**Task goal:**
Print out the entries exactly, and include each one.

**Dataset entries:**
::::
Lemma rangePaths_version (updates : todov1.Todo) (paths : list string) :
  forall (t t' : domain.Todo) (w w' : World),
    in_int64 (domain.Version t) ->
    app.rangePaths updates paths t w = (None, t', w') ->
    domain.Version t'
    = wrap64 (domain.Version t
              + Z.of_nat (length (filter (fun p => app.callsMutator updates p = true) paths))).
Proof.
  induction paths as [| path rest IH]; intros t t' w w' Hv; cbn [app.rangePaths].
  - unfold app.done_. intros [= <- <-]. cbn. rewrite Z.add_0_r.
    symmetry. apply wrap64_small, Hv.
  - unfold app.andThen. rewrite applyPath_carried, filter_cons.
    pose proof (callsMutator_carried updates path) as HC.
    destruct (spec.carriedMutator updates path) as [m |] eqn:HM.
    + destruct (m t w) as [[[err |] t1] w1] eqn:Hm; [discriminate |].
      intros Hrest.
      pose proof (carriedMutator_version _ _ _ _ _ _ _ HM Hm) as Hv1.
      rewrite (IH t1 t' w1 w' ltac:(rewrite Hv1; apply wrap64_range) Hrest).
      rewrite decide_True by (apply HC; eauto).
      rewrite Hv1. unfold incr64. rewrite wrap64_add_l. f_equal. cbn [length]. lia.
    + intros Hrest. rewrite decide_False; [eauto |].
      intros HT. apply HC in HT. destruct HT as [? HT]. discriminate HT.
Qed.

Lemma mutatorsRun_effectivePaths (updates : todov1.Todo) (mask : option todov1.FieldMask) :
  app.mutatorsRun updates mask
  = length (filter (fun p => app.callsMutator updates p = true) (spec.effectivePaths mask)).
Proof.
  unfold app.mutatorsRun, spec.effectivePaths.
  destruct mask as [[[| p ps]] |]; reflexivity.
Qed.

Lemma applier_version (updates : todov1.Todo) (mask : option todov1.FieldMask)
    (t t' : domain.Todo) (w w' : World) :
  in_int64 (domain.Version t) ->
  app.applyFieldMaskUpdates updates mask t w = (None, t', w') ->
  domain.Version t'
  = wrap64 (domain.Version t + Z.of_nat (app.mutatorsRun updates mask)).
Proof.
  intros HN HA. rewrite mutatorsRun_effectivePaths.
  rewrite applyFieldMaskUpdates_effectivePaths in HA.
  eapply rangePaths_version; eauto.
Qed.

Lemma UpdateTodo_reaches_Update {DB : Type} `{repo : !domain.Repository.t DB}
    (userCtx : auth.UserContext) (req : todov1.UpdateTodoRequest) (db : DB) (w w' : World)
    (existing updated : domain.Todo) :
  domain.Repository.GetByID (todov1.req_Id req) (auth.TenantID userCtx) db = inl existing ->
  auth.CanUpdate userCtx existing = true ->
  app.applyFieldMaskUpdates (todov1.req_Todo req) (todov1.UpdateMask req) existing w
    = (None, updated, w') ->
  app.UpdateTodo (Some userCtx) req db w
  = app.afterUpdate updated (domain.Repository.Update updated db w').
Proof.
  intros HG HC HA. unfold app.UpdateTodo.
  rewrite HG, HC. cbn [negb]. rewrite HA. reflexivity.
Qed.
::::
**Reply:**
Lemma rangePaths_version (updates : todov1.Todo) (paths : list string) :
  forall (t t' : domain.Todo) (w w' : World),
    in_int64 (domain.Version t) ->
    app.rangePaths updates paths t w = (None, t', w') ->
    domain.Version t'
    = wrap64 (domain.Version t
              + Z.of_nat (length (filter (fun p => app.callsMutator updates p = true) paths))).
Proof.
  induction paths as [| path rest IH]; intros t t' w w' Hv; cbn [app.rangePaths].
  - unfold app.done_. intros [= <- <-]. cbn. rewrite Z.add_0_r.
    symmetry. apply wrap64_small, Hv.
  - unfold app.andThen. rewrite applyPath_carried, filter_cons.
    pose proof (callsMutator_carried updates path) as HC.
    destruct (spec.carriedMutator updates path) as [m |] eqn:HM.
    + destruct (m t w) as [[[err |] t1] w1] eqn:Hm; [discriminate |].
      intros Hrest.
      pose proof (carriedMutator_version _ _ _ _ _ _ _ HM Hm) as Hv1.
      rewrite (IH t1 t' w1 w' ltac:(rewrite Hv1; apply wrap64_range) Hrest).
      rewrite decide_True by (apply HC; eauto).
      rewrite Hv1. unfold incr64. rewrite wrap64_add_l. f_equal. cbn [length]. lia.
    + intros Hrest. rewrite decide_False; [eauto |].
      intros HT. apply HC in HT. destruct HT as [? HT]. discriminate HT.
Qed.

Lemma mutatorsRun_effectivePaths (updates : todov1.Todo) (mask : option todov1.FieldMask) :
  app.mutatorsRun updates mask
  = length (filter (fun p => app.callsMutator updates p = true) (spec.effectivePaths mask)).
Proof.
  unfold app.mutatorsRun, spec.effectivePaths.
  destruct mask as [[[| p ps]] |]; reflexivity.
Qed.

Lemma applier_version (updates : todov1.Todo) (mask : option todov1.FieldMask)
    (t t' : domain.Todo) (w w' : World) :
  in_int64 (domain.Version t) ->
  app.applyFieldMaskUpdates updates mask t w = (None, t', w') ->
  domain.Version t'
  = wrap64 (domain.Version t + Z.of_nat (app.mutatorsRun updates mask)).
Proof.
  intros HN HA. rewrite mutatorsRun_effectivePaths.
  rewrite applyFieldMaskUpdates_effectivePaths in HA.
  eapply rangePaths_version; eauto.
Qed.

Lemma UpdateTodo_reaches_Update {DB : Type} `{repo : !domain.Repository.t DB}
    (userCtx : auth.UserContext) (req : todov1.UpdateTodoRequest) (db : DB) (w w' : World)
    (existing updated : domain.Todo) :
  domain.Repository.GetByID (todov1.req_Id req) (auth.TenantID userCtx) db = inl existing ->
  auth.CanUpdate userCtx existing = true ->
  app.applyFieldMaskUpdates (todov1.req_Todo req) (todov1.UpdateMask req) existing w
    = (None, updated, w') ->
  app.UpdateTodo (Some userCtx) req db w
  = app.afterUpdate updated (domain.Repository.Update updated db w').
Proof.
  intros HG HC HA. unfold app.UpdateTodo.
  rewrite HG, HC. cbn [negb]. rewrite HA. reflexivity.
Qed.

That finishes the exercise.